**THE TASK:** Locate each line below that includes "then" and reproduce it.
☆ ☆ ☆ ☆
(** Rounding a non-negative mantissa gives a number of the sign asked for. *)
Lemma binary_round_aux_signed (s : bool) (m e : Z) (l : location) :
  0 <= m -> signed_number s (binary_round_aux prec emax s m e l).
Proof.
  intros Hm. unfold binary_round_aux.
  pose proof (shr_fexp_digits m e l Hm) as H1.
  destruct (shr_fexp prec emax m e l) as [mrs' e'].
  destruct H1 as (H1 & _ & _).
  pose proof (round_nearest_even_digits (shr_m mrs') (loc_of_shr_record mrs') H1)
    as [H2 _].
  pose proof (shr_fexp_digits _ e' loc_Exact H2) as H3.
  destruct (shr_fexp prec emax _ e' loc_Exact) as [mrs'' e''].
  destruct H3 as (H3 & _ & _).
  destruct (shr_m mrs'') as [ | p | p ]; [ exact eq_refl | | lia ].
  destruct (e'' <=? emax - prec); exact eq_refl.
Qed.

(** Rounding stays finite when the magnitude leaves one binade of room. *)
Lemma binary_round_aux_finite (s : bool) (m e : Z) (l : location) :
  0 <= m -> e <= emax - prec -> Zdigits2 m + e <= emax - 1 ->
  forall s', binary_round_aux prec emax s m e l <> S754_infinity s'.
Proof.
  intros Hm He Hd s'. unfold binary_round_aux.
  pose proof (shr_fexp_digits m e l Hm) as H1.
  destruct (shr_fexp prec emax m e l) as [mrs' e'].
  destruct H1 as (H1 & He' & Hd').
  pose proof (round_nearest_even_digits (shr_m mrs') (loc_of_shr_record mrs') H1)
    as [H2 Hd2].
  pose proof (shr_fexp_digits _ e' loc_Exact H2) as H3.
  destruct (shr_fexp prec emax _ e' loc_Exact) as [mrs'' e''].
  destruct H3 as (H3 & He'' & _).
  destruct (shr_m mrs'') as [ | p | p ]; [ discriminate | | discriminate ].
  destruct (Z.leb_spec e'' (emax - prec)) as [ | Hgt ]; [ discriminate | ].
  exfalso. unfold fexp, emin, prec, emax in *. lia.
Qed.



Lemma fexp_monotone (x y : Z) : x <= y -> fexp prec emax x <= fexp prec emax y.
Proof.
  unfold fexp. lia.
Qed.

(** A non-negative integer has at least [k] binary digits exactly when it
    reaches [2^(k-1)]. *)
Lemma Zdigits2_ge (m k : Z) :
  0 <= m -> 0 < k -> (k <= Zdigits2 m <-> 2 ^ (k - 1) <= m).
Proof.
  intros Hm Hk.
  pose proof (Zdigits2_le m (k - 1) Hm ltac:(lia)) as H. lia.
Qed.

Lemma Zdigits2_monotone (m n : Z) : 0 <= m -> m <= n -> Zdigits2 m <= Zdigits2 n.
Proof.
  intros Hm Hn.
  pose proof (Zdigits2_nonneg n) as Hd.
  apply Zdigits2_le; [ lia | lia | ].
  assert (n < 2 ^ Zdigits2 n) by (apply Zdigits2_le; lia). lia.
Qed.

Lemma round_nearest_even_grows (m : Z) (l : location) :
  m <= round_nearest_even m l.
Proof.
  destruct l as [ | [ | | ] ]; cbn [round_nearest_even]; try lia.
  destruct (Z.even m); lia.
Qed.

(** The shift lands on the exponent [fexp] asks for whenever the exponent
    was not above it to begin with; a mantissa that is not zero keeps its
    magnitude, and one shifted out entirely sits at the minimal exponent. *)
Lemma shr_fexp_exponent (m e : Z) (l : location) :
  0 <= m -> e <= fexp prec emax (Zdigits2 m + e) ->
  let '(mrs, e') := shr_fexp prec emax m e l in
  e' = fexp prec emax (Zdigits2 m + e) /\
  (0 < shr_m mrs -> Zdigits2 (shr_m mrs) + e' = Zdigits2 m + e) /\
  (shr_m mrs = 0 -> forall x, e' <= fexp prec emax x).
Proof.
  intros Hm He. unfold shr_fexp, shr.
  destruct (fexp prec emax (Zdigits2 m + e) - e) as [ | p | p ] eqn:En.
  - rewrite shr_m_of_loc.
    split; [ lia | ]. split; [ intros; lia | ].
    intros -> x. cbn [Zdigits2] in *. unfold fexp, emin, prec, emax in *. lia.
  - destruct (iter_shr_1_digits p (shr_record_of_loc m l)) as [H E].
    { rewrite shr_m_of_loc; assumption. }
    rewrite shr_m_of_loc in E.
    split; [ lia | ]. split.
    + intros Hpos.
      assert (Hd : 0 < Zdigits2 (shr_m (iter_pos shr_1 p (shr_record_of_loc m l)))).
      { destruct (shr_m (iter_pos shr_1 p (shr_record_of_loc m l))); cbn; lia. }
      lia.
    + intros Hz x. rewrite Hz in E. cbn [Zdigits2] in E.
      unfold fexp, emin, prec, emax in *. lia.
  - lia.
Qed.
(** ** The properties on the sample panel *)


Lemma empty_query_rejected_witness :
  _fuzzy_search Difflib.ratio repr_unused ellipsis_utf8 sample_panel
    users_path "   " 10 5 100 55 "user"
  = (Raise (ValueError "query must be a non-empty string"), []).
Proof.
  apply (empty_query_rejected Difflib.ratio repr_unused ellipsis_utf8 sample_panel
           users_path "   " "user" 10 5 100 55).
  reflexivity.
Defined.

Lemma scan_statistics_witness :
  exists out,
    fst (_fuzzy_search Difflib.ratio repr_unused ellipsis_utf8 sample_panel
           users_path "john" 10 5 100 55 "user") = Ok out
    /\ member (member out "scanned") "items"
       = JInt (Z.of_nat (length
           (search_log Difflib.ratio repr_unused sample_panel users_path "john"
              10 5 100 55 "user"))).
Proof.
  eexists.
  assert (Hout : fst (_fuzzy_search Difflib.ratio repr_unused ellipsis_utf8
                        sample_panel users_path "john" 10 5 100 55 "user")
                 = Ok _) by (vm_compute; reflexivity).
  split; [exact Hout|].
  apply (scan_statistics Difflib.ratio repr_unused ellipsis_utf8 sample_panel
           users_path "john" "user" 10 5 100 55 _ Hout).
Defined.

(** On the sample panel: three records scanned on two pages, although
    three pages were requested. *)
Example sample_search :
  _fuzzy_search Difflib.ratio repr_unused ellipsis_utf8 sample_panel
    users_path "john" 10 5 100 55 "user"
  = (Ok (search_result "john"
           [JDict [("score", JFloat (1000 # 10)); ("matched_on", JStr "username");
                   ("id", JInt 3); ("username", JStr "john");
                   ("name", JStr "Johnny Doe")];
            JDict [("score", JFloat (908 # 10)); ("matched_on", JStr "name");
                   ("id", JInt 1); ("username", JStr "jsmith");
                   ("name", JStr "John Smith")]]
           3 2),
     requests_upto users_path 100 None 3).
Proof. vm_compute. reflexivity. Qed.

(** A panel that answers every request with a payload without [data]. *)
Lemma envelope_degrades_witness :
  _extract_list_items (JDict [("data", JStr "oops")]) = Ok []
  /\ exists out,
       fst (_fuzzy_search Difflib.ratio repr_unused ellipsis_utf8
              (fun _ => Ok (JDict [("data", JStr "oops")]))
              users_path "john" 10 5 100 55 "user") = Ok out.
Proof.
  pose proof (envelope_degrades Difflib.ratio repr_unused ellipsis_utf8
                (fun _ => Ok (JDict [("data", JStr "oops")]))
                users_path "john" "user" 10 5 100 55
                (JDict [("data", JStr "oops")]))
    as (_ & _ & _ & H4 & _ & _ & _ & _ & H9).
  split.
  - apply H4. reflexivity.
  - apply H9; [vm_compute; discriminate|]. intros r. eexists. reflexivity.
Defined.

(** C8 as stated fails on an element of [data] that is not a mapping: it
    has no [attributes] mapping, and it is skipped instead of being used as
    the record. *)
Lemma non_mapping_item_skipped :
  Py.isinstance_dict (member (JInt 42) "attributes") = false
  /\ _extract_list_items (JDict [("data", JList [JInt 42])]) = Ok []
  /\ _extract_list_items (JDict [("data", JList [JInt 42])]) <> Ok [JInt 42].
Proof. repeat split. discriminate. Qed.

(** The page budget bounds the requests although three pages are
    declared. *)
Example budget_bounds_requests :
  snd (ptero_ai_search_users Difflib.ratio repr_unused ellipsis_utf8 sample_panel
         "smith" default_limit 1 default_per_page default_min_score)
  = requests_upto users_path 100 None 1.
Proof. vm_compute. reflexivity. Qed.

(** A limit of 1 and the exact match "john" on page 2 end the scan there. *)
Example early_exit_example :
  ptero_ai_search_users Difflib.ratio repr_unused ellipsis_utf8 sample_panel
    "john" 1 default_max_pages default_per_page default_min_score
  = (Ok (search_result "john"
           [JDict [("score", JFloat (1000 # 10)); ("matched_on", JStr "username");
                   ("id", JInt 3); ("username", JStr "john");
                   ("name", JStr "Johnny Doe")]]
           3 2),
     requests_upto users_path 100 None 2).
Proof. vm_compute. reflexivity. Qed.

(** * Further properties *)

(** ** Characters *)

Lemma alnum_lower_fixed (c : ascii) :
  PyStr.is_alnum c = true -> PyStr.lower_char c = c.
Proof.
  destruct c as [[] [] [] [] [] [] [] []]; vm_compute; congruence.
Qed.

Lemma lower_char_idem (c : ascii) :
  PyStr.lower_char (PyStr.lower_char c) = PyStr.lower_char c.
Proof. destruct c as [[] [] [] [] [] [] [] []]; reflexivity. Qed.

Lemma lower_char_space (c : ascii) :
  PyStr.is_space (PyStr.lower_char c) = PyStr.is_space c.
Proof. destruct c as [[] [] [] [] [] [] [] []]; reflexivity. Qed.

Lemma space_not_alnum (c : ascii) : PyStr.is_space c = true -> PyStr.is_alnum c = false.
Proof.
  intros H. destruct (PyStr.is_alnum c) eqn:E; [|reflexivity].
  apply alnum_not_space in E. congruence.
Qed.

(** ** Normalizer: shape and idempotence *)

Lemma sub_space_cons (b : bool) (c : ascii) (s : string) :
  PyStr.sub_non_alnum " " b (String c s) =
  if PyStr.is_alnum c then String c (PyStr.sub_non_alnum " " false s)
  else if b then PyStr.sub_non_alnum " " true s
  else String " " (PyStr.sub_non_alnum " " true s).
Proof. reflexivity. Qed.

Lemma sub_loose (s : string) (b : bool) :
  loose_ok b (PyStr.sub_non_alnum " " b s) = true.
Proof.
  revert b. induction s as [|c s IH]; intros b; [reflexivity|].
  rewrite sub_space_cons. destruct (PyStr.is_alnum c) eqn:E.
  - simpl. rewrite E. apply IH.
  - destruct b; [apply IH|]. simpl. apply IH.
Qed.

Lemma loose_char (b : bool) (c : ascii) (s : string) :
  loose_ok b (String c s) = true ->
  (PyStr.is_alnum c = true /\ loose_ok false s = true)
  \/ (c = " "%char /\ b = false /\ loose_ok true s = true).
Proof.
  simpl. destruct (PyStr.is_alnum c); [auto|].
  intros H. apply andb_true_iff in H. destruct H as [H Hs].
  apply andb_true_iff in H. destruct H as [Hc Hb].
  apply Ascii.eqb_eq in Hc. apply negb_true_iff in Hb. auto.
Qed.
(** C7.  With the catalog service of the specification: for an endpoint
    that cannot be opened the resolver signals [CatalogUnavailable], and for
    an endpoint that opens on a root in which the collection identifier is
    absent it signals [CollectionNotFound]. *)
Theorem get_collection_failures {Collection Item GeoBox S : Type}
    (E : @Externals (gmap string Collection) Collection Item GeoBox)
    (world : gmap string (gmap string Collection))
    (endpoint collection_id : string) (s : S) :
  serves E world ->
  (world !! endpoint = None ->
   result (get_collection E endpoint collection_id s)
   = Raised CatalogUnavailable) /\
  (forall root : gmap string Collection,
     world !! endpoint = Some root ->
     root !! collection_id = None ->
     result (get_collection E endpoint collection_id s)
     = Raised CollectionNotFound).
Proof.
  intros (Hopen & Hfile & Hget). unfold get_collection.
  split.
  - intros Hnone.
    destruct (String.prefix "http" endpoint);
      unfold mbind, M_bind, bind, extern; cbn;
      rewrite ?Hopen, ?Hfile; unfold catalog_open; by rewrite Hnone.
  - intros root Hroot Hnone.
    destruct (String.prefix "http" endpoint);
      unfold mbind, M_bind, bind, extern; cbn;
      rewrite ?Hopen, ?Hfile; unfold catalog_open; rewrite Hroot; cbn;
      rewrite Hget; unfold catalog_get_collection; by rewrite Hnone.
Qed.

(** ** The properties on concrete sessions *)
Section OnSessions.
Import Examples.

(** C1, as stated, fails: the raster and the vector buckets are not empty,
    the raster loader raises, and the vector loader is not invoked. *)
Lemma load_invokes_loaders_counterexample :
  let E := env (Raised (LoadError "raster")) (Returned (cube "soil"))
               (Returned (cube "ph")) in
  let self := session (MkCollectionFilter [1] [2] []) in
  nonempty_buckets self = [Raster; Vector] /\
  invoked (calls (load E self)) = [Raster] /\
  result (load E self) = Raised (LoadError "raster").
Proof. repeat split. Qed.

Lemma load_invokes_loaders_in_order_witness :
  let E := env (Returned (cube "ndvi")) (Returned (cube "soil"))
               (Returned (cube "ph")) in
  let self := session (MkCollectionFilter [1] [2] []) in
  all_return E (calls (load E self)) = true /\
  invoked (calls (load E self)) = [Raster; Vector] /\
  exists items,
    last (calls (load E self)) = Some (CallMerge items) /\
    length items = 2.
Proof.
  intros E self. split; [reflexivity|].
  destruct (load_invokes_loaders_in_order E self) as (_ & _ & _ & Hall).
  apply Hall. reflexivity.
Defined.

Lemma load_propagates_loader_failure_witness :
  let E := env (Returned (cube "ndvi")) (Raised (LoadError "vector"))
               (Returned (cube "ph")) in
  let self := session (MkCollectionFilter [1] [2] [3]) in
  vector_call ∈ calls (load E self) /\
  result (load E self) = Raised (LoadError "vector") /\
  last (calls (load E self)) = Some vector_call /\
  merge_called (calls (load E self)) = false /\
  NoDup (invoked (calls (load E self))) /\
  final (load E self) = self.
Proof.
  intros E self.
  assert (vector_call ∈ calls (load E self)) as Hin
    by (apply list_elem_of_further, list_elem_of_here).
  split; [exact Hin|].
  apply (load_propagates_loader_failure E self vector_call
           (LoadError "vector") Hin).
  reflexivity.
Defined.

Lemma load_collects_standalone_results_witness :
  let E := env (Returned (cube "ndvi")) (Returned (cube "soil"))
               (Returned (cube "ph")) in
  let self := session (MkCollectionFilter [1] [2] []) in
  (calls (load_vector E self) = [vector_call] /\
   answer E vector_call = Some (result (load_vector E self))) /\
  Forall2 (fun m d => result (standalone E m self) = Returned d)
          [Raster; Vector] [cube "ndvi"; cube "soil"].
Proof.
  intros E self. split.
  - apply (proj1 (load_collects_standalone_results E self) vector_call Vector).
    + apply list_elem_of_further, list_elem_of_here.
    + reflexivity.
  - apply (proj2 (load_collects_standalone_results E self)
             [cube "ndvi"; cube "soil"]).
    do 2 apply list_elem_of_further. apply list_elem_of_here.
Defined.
☆ ☆ ☆ ☆
**YOUR SOLUTION:**
  if PyStr.is_alnum c then String c (PyStr.sub_non_alnum " " false s)
  else if b then PyStr.sub_non_alnum " " true s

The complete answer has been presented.